Spleen size in homozygous sickle cell disease: trends in a birth cohort using ultrasound


OBJECTIVES: To provide ultrasound baselines for spleen length in homozygous sickle cell disease (HbSS) and in normal controls with a HbAA genotype. METHODS: The Jamaican cohort study identified 311 babies with HbSS and 246 matched HbAA controls during the screening of 100,000 consecutive deliveries in Kingston, Jamaica from 1973 to 1981. Ultrasonography commenced in 1988 when the youngest patients were aged 6 years at which time deaths, emigrations and default had reduced the numbers to 206 HbSS and 89 controls.
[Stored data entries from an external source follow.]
Lemma tryFood_cases (st : round) (food : Food float) :
  stepQuantities (quantitiesOf st) ->
  goodBest (quantitiesOf st) st ->
  (exists st',
      tryFood_ st food = Ok st'
      /\ quantitiesOf st' = quantitiesOf st
      /\ goodBest (quantitiesOf st) st')
  \/ (exists msg grams,
        tryFood_ st food = Panic msg
        /\ quantitiesOf st !! food_id food = Some grams
        /\ (Int.max_int < grams + STEPSIZE)%Z).
Proof.
  intros Hstep Hgood. unfold tryFood.
  destruct (tryRemoving_returns st food Hstep Hgood) as (st1 & -> & Hq1 & Hgood1).
  cbn [mbind outcome_bind]. rewrite <- Hq1 in Hstep, Hgood1.
  destruct (tryAdding_cases st1 food Hstep Hgood1)
    as [(st2 & H2 & Hq2 & Hgood2) | (grams & Hg & Hover & H2)].
  - left. exists st2. rewrite <- Hq1. auto.
  - right. exists "Asked to remove more food than is in recipe"%string, grams.
    rewrite <- Hq1. auto.
Qed.

Lemma forEach_tryFood_cases (foods : list (Food float)) :
  forall st : round,
    stepQuantities (quantitiesOf st) ->
    goodBest (quantitiesOf st) st ->
    (exists st',
        forEach tryFood_ st foods = Ok st'
        /\ quantitiesOf st' = quantitiesOf st
        /\ goodBest (quantitiesOf st) st')
    \/ (exists msg foodId grams,
          forEach tryFood_ st foods = Panic msg
          /\ quantitiesOf st !! foodId = Some grams
          /\ (Int.max_int < grams + STEPSIZE)%Z).
Proof.
  induction foods as [|food foods IH]; intros st Hstep Hgood; cbn [forEach].
  - left. exists st. auto.
  - destruct (tryFood_cases st food Hstep Hgood)
      as [(st1 & -> & Hq1 & Hgood1) | (msg & grams & -> & Hg & Hover)].
    + cbn [mbind outcome_bind]. rewrite <- Hq1 in *. apply IH; assumption.
    + right. exists msg, (food_id food), grams. auto.
Qed.

Lemma searchRound_cases (foods : list (Food float)) (best : Recipe float)
    (start : float) :
  stepQuantities (foodQuantities best) ->
  (exists st,
      searchRound_ foods best start = Ok st
      /\ quantitiesOf st = foodQuantities best
      /\ goodBest (foodQuantities best) st)
  \/ (exists msg foodId grams,
        searchRound_ foods best start = Panic msg
        /\ foodQuantities best !! foodId = Some grams
        /\ (Int.max_int < grams + STEPSIZE)%Z).
Proof.
  intros Hstep. unfold searchRound. rewrite Clone_Ok. cbn [mbind outcome_bind].
  match goal with |- context [forEach _ ?x] =>
    apply (forEach_tryFood_cases foods x) end.
  - exact Hstep.
  - intros c [=].
Qed.

(** However long the search runs, if it has not panicked the best
    recipe has its quantities in steps. *)
Lemma search_keeps_steps (order : nat -> list (Food float)) (rounds : nat) :
  forall (k : nat) (r r' : run),
    stepQuantities (foodQuantities (bestRecipeEver r)) ->
    search_ rounds order k r = Ok r' ->
    stepQuantities (foodQuantities (bestRecipeEver r')).
Proof.
  induction rounds as [|rounds IH]; intros k r r' Hstep; cbn [search].
  - destruct (0 <? bestScoreEver r); intros [= <-]; exact Hstep.
  - destruct (0 <? bestScoreEver r); [|intros [= <-]; exact Hstep].
    cbn [printed bestRecipeEver bestScoreEver].
    destruct (searchRound_cases (order k) (bestRecipeEver r) (bestScoreEver r) Hstep)
      as [(st & -> & _ & Hgood) | (msg & i & g & -> & _)]; [|discriminate].
    cbn [mbind outcome_bind]. unfold endOfRound.
    cbn [printed bestRecipeEver bestScoreEver].
    destruct (bestRecipeThisRound st) as [best|] eqn:Hbest.
    + destruct (bestScoreEver r <? bestScoreThisRound st); [discriminate|].
      cbn [mbind outcome_bind state]. apply IH. cbn [bestRecipeEver].
      apply (Hgood best Hbest).
    + cbn [mbind outcome_bind state]. intros [= <-]. exact Hstep.
Qed.

(** While an [int] has room for one more step on every food, the search
    does not panic. *)
Lemma search_returns (order : nat -> list (Food float)) (rounds : nat) :
  forall (k : nat) (r : run) (bound : Z),
    (0 <= bound)%Z ->
    stepQuantities (foodQuantities (bestRecipeEver r)) ->
    below bound (foodQuantities (bestRecipeEver r)) ->
    (bound + STEPSIZE * Z.of_nat rounds <= Int.max_int)%Z ->
    exists r',
      search_ rounds order k r = Ok r'
      /\ below (bound + STEPSIZE * Z.of_nat rounds) (foodQuantities (bestRecipeEver r')).
Proof.
  assert (Hmono : forall (b b' : Z) q, (b <= b')%Z -> below b q -> below b' q).
  { intros b b' q Hle H i g Hg. specialize (H i g Hg). lia. }
  induction rounds as [|rounds IH]; intros k r bound Hbound Hstep Hbelow Hmax;
    cbn [search].
  - destruct (0 <? bestScoreEver r); eexists; (split; [reflexivity|]);
      cbn [bestRecipeEver]; eapply Hmono; try exact Hbelow; unfold STEPSIZE; lia.
  - destruct (0 <? bestScoreEver r).
    2:{ eexists. split; [reflexivity|]. cbn [bestRecipeEver].
        eapply Hmono; [|exact Hbelow]. unfold STEPSIZE. lia. }
    cbn [printed bestRecipeEver bestScoreEver].
    destruct (searchRound_cases (order k) (bestRecipeEver r) (bestScoreEver r) Hstep)
      as [(st & Hround & _ & Hgood) | (msg & i & g & _ & Hg & Hover)].
    2:{ specialize (Hbelow i g Hg). unfold STEPSIZE in *. lia. }
    rewrite Hround. cbn [mbind outcome_bind].
    pose proof (searchRound_improves _ _ _ _ _ _ _ Hround) as Himp.
    unfold improves in Himp.
    destruct (bestRecipeThisRound st) as [best|] eqn:Hbest.
    + destruct Himp as [Hlt _].
      rewrite (endOfRound_adopt _ _ _ _ _ _ Hbest) by (apply ltb_asym, Hlt).
      cbn [mbind outcome_bind state].
      destruct (Hgood best Hbest) as [Hstep' Hbelow'].
      destruct (IH (S k) {| printed := printed r ++ [bestScoreEver r];
                            bestRecipeEver := best;
                            bestScoreEver := bestScoreThisRound st;
                            state := Searching |} (bound + STEPSIZE)%Z)
        as (r' & Hr' & Hb').
      * unfold STEPSIZE. lia.
      * exact Hstep'.
      * apply Hbelow'; assumption.
      * unfold STEPSIZE in *. lia.
      * exists r'. split; [exact Hr'|]. eapply Hmono; [|exact Hb'].
        unfold STEPSIZE. lia.
    + rewrite (endOfRound_none _ _ _ _ _ Hbest). cbn [mbind outcome_bind state].
      eexists. split; [reflexivity|]. cbn [bestRecipeEver].
      eapply Hmono; [|exact Hbelow]. unfold STEPSIZE. lia.
Qed.
(** * PhishGuard: the reinforcement-learning response agent

    A shallow embedding of
    [Agents/agents/intelligence/reinforcement_learning_agent.py]
    (class [ReinforcementLearningAgent]) together with the parts of
    [Agents/common/models/base_agent.py], [Agents/common/utils/database.py]
    and [Agents/common/utils/message_queue.py] it calls.

    Python floats are IEEE binary64 numbers and are modelled by Rocq's
    primitive floats, Python ints by [Z], dictionaries with string keys by
    association lists in insertion order.  Exceptions are explicit: a
    computation that may raise returns a [res].  The methods of the agent
    that read or write [self] live in a state-and-exception monad over the
    record [Agent]. *)

From Stdlib Require Import ZArith List String Bool Lia.
From Stdlib Require Import Floats.
Import ListNotations.

Set Warnings "-inexact-float,-register-all".
Local Open Scope string_scope.
Local Open Scope list_scope.
Local Open Scope Z_scope.

(* ================================================================= *)
(** ** Python values and exceptions *)

(** An exception: the name of its class and [str(e)]. *)
Inductive exn : Type :=
  Exn (kind msg : string).

Definition exn_str (e : exn) : string :=
  match e with Exn _ msg => msg end.

Inductive res (A : Type) : Type :=
| Ok (a : A)
| Raise (e : exn).
Arguments Ok {A} a.
Arguments Raise {A} e.

Definition res_bind {A B} (m : res A) (k : A -> res B) : res B :=
  match m with
  | Ok a => k a
  | Raise e => Raise e
  end.

Declare Scope res_scope.
Delimit Scope res_scope with res.
Notation "x <- m ;; k" := (res_bind m (fun x => k))
  (at level 61, m at next level, right associativity) : res_scope.

Definition is_ok {A} (m : res A) : bool :=
  match m with Ok _ => true | Raise _ => false end.

(** The values that travel in the payloads (JSON-like data).  A dictionary
    lists its items in insertion order, each key once; [assoc] below reads
    the first binding of a key. *)
Inductive value : Type :=
| VNone
| VBool (b : bool)
| VInt (z : Z)
| VFloat (f : float)
| VStr (s : string)
| VList (l : list value)
| VDict (d : list (string * value)).

Definition AttributeError (what : string) : exn :=
  Exn "AttributeError" what.
Definition TypeError (what : string) : exn :=
  Exn "TypeError" what.
Definition KeyError (what : string) : exn :=
  Exn "KeyError" what.
Definition OverflowError (what : string) : exn :=
  Exn "OverflowError" what.

Fixpoint assoc {A} (k : string) (d : list (string * A)) : option A :=
  match d with
  | [] => None
  | (k', v) :: d' => if String.eqb k k' then Some v else assoc k d'
  end.

(** [d.get(k, default)]: only a dict has the method. *)
Definition py_get (d : value) (k : string) (default : value) : res value :=
  match d with
  | VDict items =>
      match assoc k items with
      | Some v => Ok v
      | None => Ok default
      end
  | _ => Raise (AttributeError "object has no attribute 'get'")
  end.

(** [d[k]] *)
Definition py_getitem (d : value) (k : string) : res value :=
  match d with
  | VDict items =>
      match assoc k items with
      | Some v => Ok v
      | None => Raise (KeyError k)
      end
  | _ => Raise (TypeError "object is not subscriptable")
  end.

(** [len(v)] *)
Definition py_len (v : value) : res Z :=
  match v with
  | VStr s => Ok (Z.of_nat (String.length s))
  | VList l => Ok (Z.of_nat (List.length l))
  | VDict d => Ok (Z.of_nat (List.length (nodup string_dec (map fst d))))
  | _ => Raise (TypeError "object has no len()")
  end.

(** Truth value of an object, as [if v] tests it. *)
Definition py_truthy (v : value) : bool :=
  match v with
  | VNone => false
  | VBool b => b
  | VInt z => negb (z =? 0)
  | VFloat f => negb (PrimFloat.eqb f 0%float)
  | VStr s => negb (String.eqb s "")
  | VList l => match l with [] => false | _ => true end
  | VDict d => match d with [] => false | _ => true end
  end.

(** [v == 'literal'] *)
Definition py_eq_str (v : value) (s : string) : bool :=
  match v with
  | VStr t => String.eqb t s
  | _ => false
  end.

(** An int as the exact value of a (not normalised) binary float. *)
Definition Z2SF (z : Z) : spec_float :=
  match z with
  | Z0 => S754_zero false
  | Zpos p => S754_finite false p 0
  | Zneg p => S754_finite true p 0
  end.

(** [float(z)]: the nearest binary64 number (infinite when out of range). *)
Definition float_of_Z (z : Z) : float :=
  SF2Prim (binary_normalize prec emax z 0 false).

(** [a / b] on ints, [b] not zero: the correctly rounded quotient; Python
    raises OverflowError when it is too large for a float. *)
Definition int_truediv (a b : Z) : res float :=
  let q := SF2Prim (SFdiv prec emax (Z2SF a) (Z2SF b)) in
  if is_infinity q
  then Raise (OverflowError "integer division result too large for a float")
  else Ok q.

(** [v / n] for an int literal [n] other than zero. *)
Definition py_truediv (v : value) (n : Z) : res value :=
  match v with
  | VInt z => (q <- int_truediv z n ;; Ok (VFloat q))%res
  | VBool b => (q <- int_truediv (if b then 1 else 0) n ;; Ok (VFloat q))%res
  | VFloat f => Ok (VFloat (f / float_of_Z n)%float)
  | _ => Raise (TypeError "unsupported operand type(s) for /")
  end.

(** [v > n] for a small int literal [n]. *)
Definition py_gt (v : value) (n : Z) : res bool :=
  match v with
  | VInt z => Ok (n <? z)
  | VBool b => Ok (n <? (if b then 1 else 0))
  | VFloat f => Ok (PrimFloat.ltb (float_of_Z n) f)
  | _ => Raise (TypeError "'>' not supported between instances")
  end.

(** [max(a, b)] on floats: the first argument unless the second is greater. *)
Definition py_max (a b : float) : float :=
  if PrimFloat.ltb a b then b else a.

(* ================================================================= *)
(** ** Hyper-parameters set by [__init__] *)

Definition state_size : Z := 20.
Definition action_size : Z := 5.
Definition memory_size : Z := 10000.
Definition batch_size : Z := 64.
Definition gamma : float := 0.99%float.
Definition epsilon_init : float := 1.0%float.
Definition epsilon_min : float := 0.01%float.
Definition epsilon_decay : float := 0.995%float.
Definition learning_rate : float := 0.001%float.
Definition update_frequency : Z := 100.
Definition min_experiences : Z := 1000.

(** [self.actions] *)
Definition actions : list (Z * string) :=
  [ (0, "block_sender");
    (1, "quarantine_message");
    (2, "notify_user");
    (3, "monitor_sender");
    (4, "no_action") ].

Fixpoint assocZ {A} (k : Z) (d : list (Z * A)) : option A :=
  match d with
  | [] => None
  | (k', v) :: d' => if k =? k' then Some v else assocZ k d'
  end.

(** [self.actions[action_idx]] *)
Definition actions_getitem (action_idx : Z) : res string :=
  match assocZ action_idx actions with
  | Some a => Ok a
  | None => Raise (KeyError "action_idx")
  end.

(* ================================================================= *)
(** ** [_extract_state] *)

(** A log record of [self.logger]. *)
Inductive log_record : Type :=
| LogInfo (msg : string)
| LogError (msg : string).

(** [len(d.get(k, [])) / n] *)
Definition len_over (d : value) (k : string) (n : Z) : res value :=
  (v <- py_get d k (VList []) ;;
   l <- py_len v ;;
   py_truediv (VInt l) n)%res.

(** [1.0 if d.get(k) else 0.0] *)
Definition flag (d : value) (k : string) : res value :=
  (v <- py_get d k VNone ;;
   Ok (VFloat (if py_truthy v then 1.0 else 0.0)%float))%res.

Definition VZero : value := VFloat 0.0%float.

(** Email features (6 features) *)
Definition email_features (data : value) : res (list value) :=
  (email_analysis <- py_get data "email_analysis" (VDict []) ;;
   x0 <- len_over email_analysis "suspicious_indicators" 10 ;;
   x1 <- py_get email_analysis "authentication_score" VZero ;;
   x2 <- py_get email_analysis "similarity_score" VZero ;;
   x3 <- py_get email_analysis "urgency_score" VZero ;;
   x4 <- len_over email_analysis "attachments" 5 ;;
   x5 <- len_over email_analysis "links" 10 ;;
   Ok [x0; x1; x2; x3; x4; x5])%res.

(** Domain features (4 features) *)
Definition domain_features (data : value) : res (list value) :=
  (domain_analysis <- py_get data "domain_analysis" (VDict []) ;;
   x0 <- py_get domain_analysis "age_score" VZero ;;
   x1 <- py_get domain_analysis "reputation_score" VZero ;;
   x2 <- py_get domain_analysis "similarity_score" VZero ;;
   x3 <- flag domain_analysis "is_suspicious" ;;
   Ok [x0; x1; x2; x3])%res.

(** Threat intelligence features (4 features) *)
Definition threat_features (data : value) : res (list value) :=
  (threat_intel <- py_get data "threat_intelligence" (VDict []) ;;
   x0 <- py_get threat_intel "risk_score" VZero ;;
   x1 <- len_over threat_intel "matches" 10 ;;
   x2 <- len_over threat_intel "campaigns" 5 ;;
   x3 <- py_get threat_intel "confidence" VZero ;;
   Ok [x0; x1; x2; x3])%res.

(** Historical features (4 features) *)
Definition history_features (data : value) : res (list value) :=
  (history <- py_get data "historical_data" (VDict []) ;;
   p <- py_get history "previous_incidents" (VInt 0) ;;
   x0 <- py_truediv p 10 ;;
   x1 <- py_get history "success_rate" VZero ;;
   x2 <- py_get history "false_positive_rate" VZero ;;
   t <- py_get history "average_response_time" (VInt 0) ;;
   x3 <- py_truediv t 3600 ;;
   Ok [x0; x1; x2; x3])%res.

(** User context features (2 features) *)
Definition user_features (data : value) : res (list value) :=
  (user_context <- py_get data "user_context" (VDict []) ;;
   x0 <- py_get user_context "risk_level" VZero ;;
   x1 <- flag user_context "is_targeted" ;;
   Ok [x0; x1])%res.

(** The body of the [try]: the five [state.extend] calls in order. *)
Definition extract_features (data : value) : res (list value) :=
  (b1 <- email_features data ;;
   b2 <- domain_features data ;;
   b3 <- threat_features data ;;
   b4 <- history_features data ;;
   b5 <- user_features data ;;
   Ok (b1 ++ b2 ++ b3 ++ b4 ++ b5))%res.
Lemma angle_step_eq : angle_step = S754_finite false 10737418 (-30).
Proof. vm_compute. reflexivity. Qed.

(** One more step from an angle below [262144]: the sum is rounded to a
    canonical number between the old angle and [262144]. *)
Lemma add_step_finite m e :
  bounded prec emax m e = true -> e <= -6 ->
  exists m' e',
    add (S754_finite false m e) angle_step = S754_finite false m' e' /\
    bounded prec emax m' e' = true /\
    Zpos m * 2 ^ (e + 149) <= Zpos m' * 2 ^ (e' + 149) /\
    e' <= 18 /\ Zpos m' <= 2 ^ (18 - e').
Proof.
  intros Hbd He. rewrite angle_step_eq.
  destruct (bounded_inv _ _ Hbd) as [Hc _]. rewrite fexp32_eq in Hc.
  pose proof (bounded_lt_pow24 _ _ Hbd) as Hm24.
  change (add (S754_finite false m e) (S754_finite false 10737418 (-30)))
    with (binary_normalize prec emax
            (Zpos (fst (shl_align m e (Z.min e (-30))))
             + Zpos (fst (shl_align 10737418 (-30) (Z.min e (-30)))))
            (Z.min e (-30)) false).
  set (ez := Z.min e (-30)).
  destruct (shl_align_spec m e ez) as (m1 & E1 & H1).
  destruct (shl_align_spec 10737418 (-30) ez) as (m2 & E2 & H2).
  replace (Z.min e ez) with ez in * by lia.
  replace (Z.min (-30) ez) with ez in * by lia.
  rewrite E1, E2. cbn [fst].
  change (Zpos m1 + Zpos m2) with (Zpos (m1 + m2)). unfold binary_normalize.
  assert (Hez : -149 <= ez) by lia.
  assert (Hsum : Zpos (m1 + m2) <= 2 ^ (18 - ez)).
  { rewrite Pos2Z.inj_add, H1, H2.
    assert (Ha : 2 ^ (18 - ez) = 2 ^ 24 * 2 ^ (-6 - ez)).
    { rewrite <- Z.pow_add_r by lia. f_equal. lia. }
    assert (Hb : 2 ^ (-6 - ez) = 2 ^ 24 * 2 ^ (-30 - ez)).
    { rewrite <- Z.pow_add_r by lia. f_equal. lia. }
    assert (Hc' : 2 ^ (e - ez) <= 2 ^ (-6 - ez)) by (apply Z.pow_le_mono_r; lia).
    assert (0 < 2 ^ (-30 - ez)) by (apply Z.pow_pos_nonneg; lia).
    assert (0 < 2 ^ (e - ez)) by (apply Z.pow_pos_nonneg; lia).
    change (2 ^ 24) with 16777216 in *. nia. }
  assert (Hlow : Zpos m * 2 ^ (e + 149) <= Zpos (m1 + m2) * 2 ^ (ez + 149)).
  { rewrite Pos2Z.inj_add, H1.
    assert (2 ^ (e + 149) = 2 ^ (e - ez) * 2 ^ (ez + 149)).
    { rewrite <- Z.pow_add_r by lia. f_equal. lia. }
    assert (0 < 2 ^ (ez + 149)) by (apply Z.pow_pos_nonneg; lia).
    nia. }
  destruct (binary_round_le_pow2 false (m1 + m2) ez 18 ltac:(lia) Hsum)
    as [Hz | (m' & e' & Hr & Hbd' & He' & Hm')];
  destruct (binary_round_ge false (m1 + m2) ez m e Hez Hbd Hlow)
    as [Hi | (m'' & e'' & Hr' & Hge)]; try congruence.
  exists m', e'. rewrite Hr in Hr'. injection Hr' as <- <-.
  split; [exact Hr |]. auto.
Qed.

(** The step of the frame loop keeps the angle in range, and never makes
    it smaller. *)
Lemma add_step_in_range a :
  angle_in_range a = true ->
  angle_in_range (add a angle_step) = true /\
  leb a (add a angle_step) = true.
Proof.
  unfold angle_in_range. intros H.
  apply andb_prop in H. destruct H as [H Hhi].
  apply andb_prop in H. destruct H as [Hv Hlo].
  destruct a as [s | s | | s m e].
  - destruct s; vm_compute; auto.
  - destruct s; discriminate.
  - discriminate.
  - destruct s; [discriminate |].
    change (valid (S754_finite false m e)) with (bounded prec emax m e) in Hv.
    change (of_Z 262144) with (S754_finite false 8388608 (-5)) in *.
    unfold leb, SFleb, SFcompare in Hhi.
    destruct (Z.compare_spec e (-5)) as [E | L | G]; try discriminate.
    + (* the angle is 262144 *)
      subst e. rewrite Pos.compare_cont_spec in Hhi. simpl in Hhi.
      destruct (bounded_inv _ _ Hv) as [Hc _]. rewrite fexp32_eq in Hc.
      pose proof (Zdigits2_bounds (Zpos m) ltac:(lia)) as [Hmlo _].
      assert (Hd : Zdigits2 (Zpos m) = 24) by lia. rewrite Hd in Hmlo.
      change (2 ^ (24 - 1)) with 8388608 in Hmlo.
      assert (m = 8388608%positive).
      { destruct (Pos.compare_spec m 8388608) as [E | L | G].
        - exact E.
        - apply Pos2Z.pos_lt_pos in L. clear - L Hmlo. lia.
        - discriminate Hhi. }
      subst m. vm_compute. auto.
    + destruct (add_step_finite m e Hv ltac:(lia))
        as (m' & e' & -> & Hbd' & Hge & He' & Hm').
      split.
      * apply andb_true_intro. split; [apply andb_true_intro; split |].
        -- exact Hbd'.
        -- reflexivity.
        -- apply leb_pos_pos; trivial.
           assert (-149 <= e')
             by (destruct (bounded_inv _ _ Hbd') as [Hc _];
                 rewrite fexp32_eq in Hc; lia).
           assert (Hs : 2 ^ (18 - e') * 2 ^ (e' + 149) = 2 ^ 167).
           { rewrite <- Z.pow_add_r by lia. f_equal. lia. }
           assert (0 < 2 ^ (e' + 149)) by (apply Z.pow_pos_nonneg; lia).
           change (Zpos 8388608 * 2 ^ (-5 + 149)) with (2 ^ 167).
           rewrite <- Hs. nia.
      * apply leb_pos_pos; trivial.
Qed.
It continued annually until 2000. RESULTS: The spleen was visualized in all HbAA controls but in only 1103/2138 (52%) scans in HbSS. Where available, mean splenic lengths were significantly lower in HbSS (77-103 mm in males, 70-83 mm in females) compared to normal controls (89-101 mm in males, 86-95 mm in females). Assessed by statistical modelling after adjusting for body height, the splenic ratio (splenic length/body height) declined over the age range 12-20 years in HbSS, consistent with progressive splenic fibrosis. Genetic factors known to inhibit sickling, α thalassemia and fetal hemoglobin level (HbF) significantly reduced the decline in splenic ratio. Clinical splenomegaly was an insensitive measure of splenic enlargement as only 50% of patients aged 18 years and above with spleens measuring ≥150 mm on ultrasonography had palpable spleens. CONCLUSIONS: An age-related decline in splenic length occurred in HbSS and occurred more slowly with genetic factors known to inhibit sickling. The standards provided may be of value in assessing minor degrees of subclinical acute splenic sequestration. ADVANCES IN KNOWLEDGE: These are the first standards available for splenic length in HbSS. They may be useful in detecting red cell sequestration, not apparent from clinical splenomegaly and also provide a model for identifying factors inhibiting vaso-occlusion.